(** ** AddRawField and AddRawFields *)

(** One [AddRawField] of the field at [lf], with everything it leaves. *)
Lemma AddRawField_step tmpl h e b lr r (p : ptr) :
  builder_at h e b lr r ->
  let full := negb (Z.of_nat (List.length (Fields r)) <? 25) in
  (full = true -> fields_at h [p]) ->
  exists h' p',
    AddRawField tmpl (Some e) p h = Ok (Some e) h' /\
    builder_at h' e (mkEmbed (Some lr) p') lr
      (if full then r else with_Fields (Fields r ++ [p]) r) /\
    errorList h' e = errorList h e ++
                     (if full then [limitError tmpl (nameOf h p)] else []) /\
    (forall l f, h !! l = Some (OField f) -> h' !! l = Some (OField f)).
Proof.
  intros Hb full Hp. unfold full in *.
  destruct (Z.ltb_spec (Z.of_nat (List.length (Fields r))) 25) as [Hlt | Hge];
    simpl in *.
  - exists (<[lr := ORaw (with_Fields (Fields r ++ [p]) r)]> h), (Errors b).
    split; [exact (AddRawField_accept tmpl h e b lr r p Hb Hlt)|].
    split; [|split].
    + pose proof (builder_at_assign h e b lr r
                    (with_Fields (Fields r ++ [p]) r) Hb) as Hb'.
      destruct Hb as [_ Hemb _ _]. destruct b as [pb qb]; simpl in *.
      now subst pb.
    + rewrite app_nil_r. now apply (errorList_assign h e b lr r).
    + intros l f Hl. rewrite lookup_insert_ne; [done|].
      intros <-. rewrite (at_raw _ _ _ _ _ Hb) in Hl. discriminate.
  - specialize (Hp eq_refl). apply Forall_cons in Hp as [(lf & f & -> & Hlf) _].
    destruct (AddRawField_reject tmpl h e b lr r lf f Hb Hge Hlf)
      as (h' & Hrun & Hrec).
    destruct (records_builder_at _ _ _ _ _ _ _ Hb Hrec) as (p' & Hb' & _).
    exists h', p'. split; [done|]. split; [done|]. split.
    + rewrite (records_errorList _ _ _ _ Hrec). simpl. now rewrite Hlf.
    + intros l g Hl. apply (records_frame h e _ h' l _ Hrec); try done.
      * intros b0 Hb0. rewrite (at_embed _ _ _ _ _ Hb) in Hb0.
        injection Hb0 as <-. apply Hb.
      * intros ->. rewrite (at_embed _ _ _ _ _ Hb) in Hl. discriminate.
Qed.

===============

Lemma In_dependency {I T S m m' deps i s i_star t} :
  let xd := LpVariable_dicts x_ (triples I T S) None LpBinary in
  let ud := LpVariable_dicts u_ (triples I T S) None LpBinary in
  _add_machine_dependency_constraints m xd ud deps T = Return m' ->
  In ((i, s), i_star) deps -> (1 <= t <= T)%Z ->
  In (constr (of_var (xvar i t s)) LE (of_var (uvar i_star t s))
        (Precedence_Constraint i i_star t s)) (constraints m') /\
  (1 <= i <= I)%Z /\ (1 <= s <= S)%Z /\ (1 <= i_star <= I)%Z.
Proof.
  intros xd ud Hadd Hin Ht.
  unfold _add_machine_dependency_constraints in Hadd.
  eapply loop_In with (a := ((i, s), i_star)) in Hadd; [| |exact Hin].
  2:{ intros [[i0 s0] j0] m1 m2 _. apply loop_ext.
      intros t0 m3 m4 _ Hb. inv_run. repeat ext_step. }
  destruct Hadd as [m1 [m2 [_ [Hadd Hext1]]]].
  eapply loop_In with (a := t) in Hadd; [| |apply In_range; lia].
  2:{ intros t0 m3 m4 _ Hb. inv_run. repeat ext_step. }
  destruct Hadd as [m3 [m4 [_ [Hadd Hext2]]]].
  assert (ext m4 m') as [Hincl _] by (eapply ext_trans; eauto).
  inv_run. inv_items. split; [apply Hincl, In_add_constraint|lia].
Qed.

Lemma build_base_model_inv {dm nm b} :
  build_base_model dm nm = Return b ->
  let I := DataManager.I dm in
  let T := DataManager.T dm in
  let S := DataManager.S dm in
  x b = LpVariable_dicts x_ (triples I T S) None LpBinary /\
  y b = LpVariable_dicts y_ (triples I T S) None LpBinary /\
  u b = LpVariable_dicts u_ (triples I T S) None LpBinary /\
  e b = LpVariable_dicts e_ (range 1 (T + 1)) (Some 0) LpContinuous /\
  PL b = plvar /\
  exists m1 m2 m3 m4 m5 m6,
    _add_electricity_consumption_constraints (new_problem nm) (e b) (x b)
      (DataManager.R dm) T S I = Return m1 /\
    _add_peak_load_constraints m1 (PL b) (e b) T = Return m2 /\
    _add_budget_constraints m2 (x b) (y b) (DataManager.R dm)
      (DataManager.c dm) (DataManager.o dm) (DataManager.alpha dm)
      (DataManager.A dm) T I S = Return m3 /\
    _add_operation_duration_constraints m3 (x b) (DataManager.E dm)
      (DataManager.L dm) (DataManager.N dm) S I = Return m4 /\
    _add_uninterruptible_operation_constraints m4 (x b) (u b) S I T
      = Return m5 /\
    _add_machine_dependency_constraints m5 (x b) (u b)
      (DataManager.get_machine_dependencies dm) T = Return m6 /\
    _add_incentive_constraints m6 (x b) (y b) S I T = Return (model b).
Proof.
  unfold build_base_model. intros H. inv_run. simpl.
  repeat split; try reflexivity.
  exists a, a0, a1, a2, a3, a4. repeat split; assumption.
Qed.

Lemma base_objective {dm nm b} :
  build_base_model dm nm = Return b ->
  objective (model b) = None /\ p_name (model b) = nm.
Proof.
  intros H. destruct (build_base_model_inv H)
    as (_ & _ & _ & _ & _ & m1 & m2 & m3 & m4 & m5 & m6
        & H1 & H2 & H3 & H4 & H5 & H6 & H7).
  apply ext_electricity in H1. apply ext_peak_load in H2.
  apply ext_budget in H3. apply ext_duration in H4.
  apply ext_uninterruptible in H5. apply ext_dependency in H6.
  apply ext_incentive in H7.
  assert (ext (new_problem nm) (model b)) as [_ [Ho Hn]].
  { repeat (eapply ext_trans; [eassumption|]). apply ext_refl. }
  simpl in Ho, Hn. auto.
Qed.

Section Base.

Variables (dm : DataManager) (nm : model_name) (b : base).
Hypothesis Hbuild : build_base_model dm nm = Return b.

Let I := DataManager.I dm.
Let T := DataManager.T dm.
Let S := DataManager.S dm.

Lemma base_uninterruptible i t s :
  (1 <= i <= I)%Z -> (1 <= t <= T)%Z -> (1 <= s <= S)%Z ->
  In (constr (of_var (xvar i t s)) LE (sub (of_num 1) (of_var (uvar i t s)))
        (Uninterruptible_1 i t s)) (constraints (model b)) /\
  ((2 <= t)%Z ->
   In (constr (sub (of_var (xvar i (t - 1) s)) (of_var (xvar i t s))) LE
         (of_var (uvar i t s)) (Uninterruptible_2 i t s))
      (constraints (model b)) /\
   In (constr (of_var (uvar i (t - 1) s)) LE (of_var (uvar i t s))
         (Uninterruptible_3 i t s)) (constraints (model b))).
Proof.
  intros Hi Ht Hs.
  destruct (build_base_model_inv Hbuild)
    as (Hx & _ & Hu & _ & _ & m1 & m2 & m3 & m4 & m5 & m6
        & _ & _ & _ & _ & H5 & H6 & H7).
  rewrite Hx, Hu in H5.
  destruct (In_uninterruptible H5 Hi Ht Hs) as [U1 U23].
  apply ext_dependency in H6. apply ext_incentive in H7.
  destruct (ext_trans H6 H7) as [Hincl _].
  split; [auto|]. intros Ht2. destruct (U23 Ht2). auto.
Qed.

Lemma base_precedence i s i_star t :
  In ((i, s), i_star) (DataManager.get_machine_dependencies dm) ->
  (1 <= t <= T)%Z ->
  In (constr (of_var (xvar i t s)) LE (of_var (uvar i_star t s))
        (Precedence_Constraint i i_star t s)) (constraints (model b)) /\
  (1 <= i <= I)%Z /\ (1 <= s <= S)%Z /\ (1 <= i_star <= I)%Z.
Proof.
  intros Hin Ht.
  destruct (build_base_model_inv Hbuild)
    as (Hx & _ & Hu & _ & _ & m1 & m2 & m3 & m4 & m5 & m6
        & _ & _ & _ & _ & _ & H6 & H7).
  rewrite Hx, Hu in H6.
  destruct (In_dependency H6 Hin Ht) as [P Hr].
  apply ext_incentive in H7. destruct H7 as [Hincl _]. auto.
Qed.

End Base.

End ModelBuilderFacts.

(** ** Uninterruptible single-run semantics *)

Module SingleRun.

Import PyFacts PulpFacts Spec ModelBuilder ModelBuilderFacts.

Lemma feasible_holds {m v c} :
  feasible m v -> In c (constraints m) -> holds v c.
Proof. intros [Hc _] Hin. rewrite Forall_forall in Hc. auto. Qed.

===============

### YOUR ASSIGNMENT
For the material above, reproduce exactly the lines from the line with "feasible m v" to the line with "Proof. intros [Hc", inclusive, and exclude all others.

### ANSWER TO THIS PROBLEM
  feasible m v -> In c (constraints m) -> holds v c.
Proof. intros [Hc _] Hin. rewrite Forall_forall in Hc. auto. Qed.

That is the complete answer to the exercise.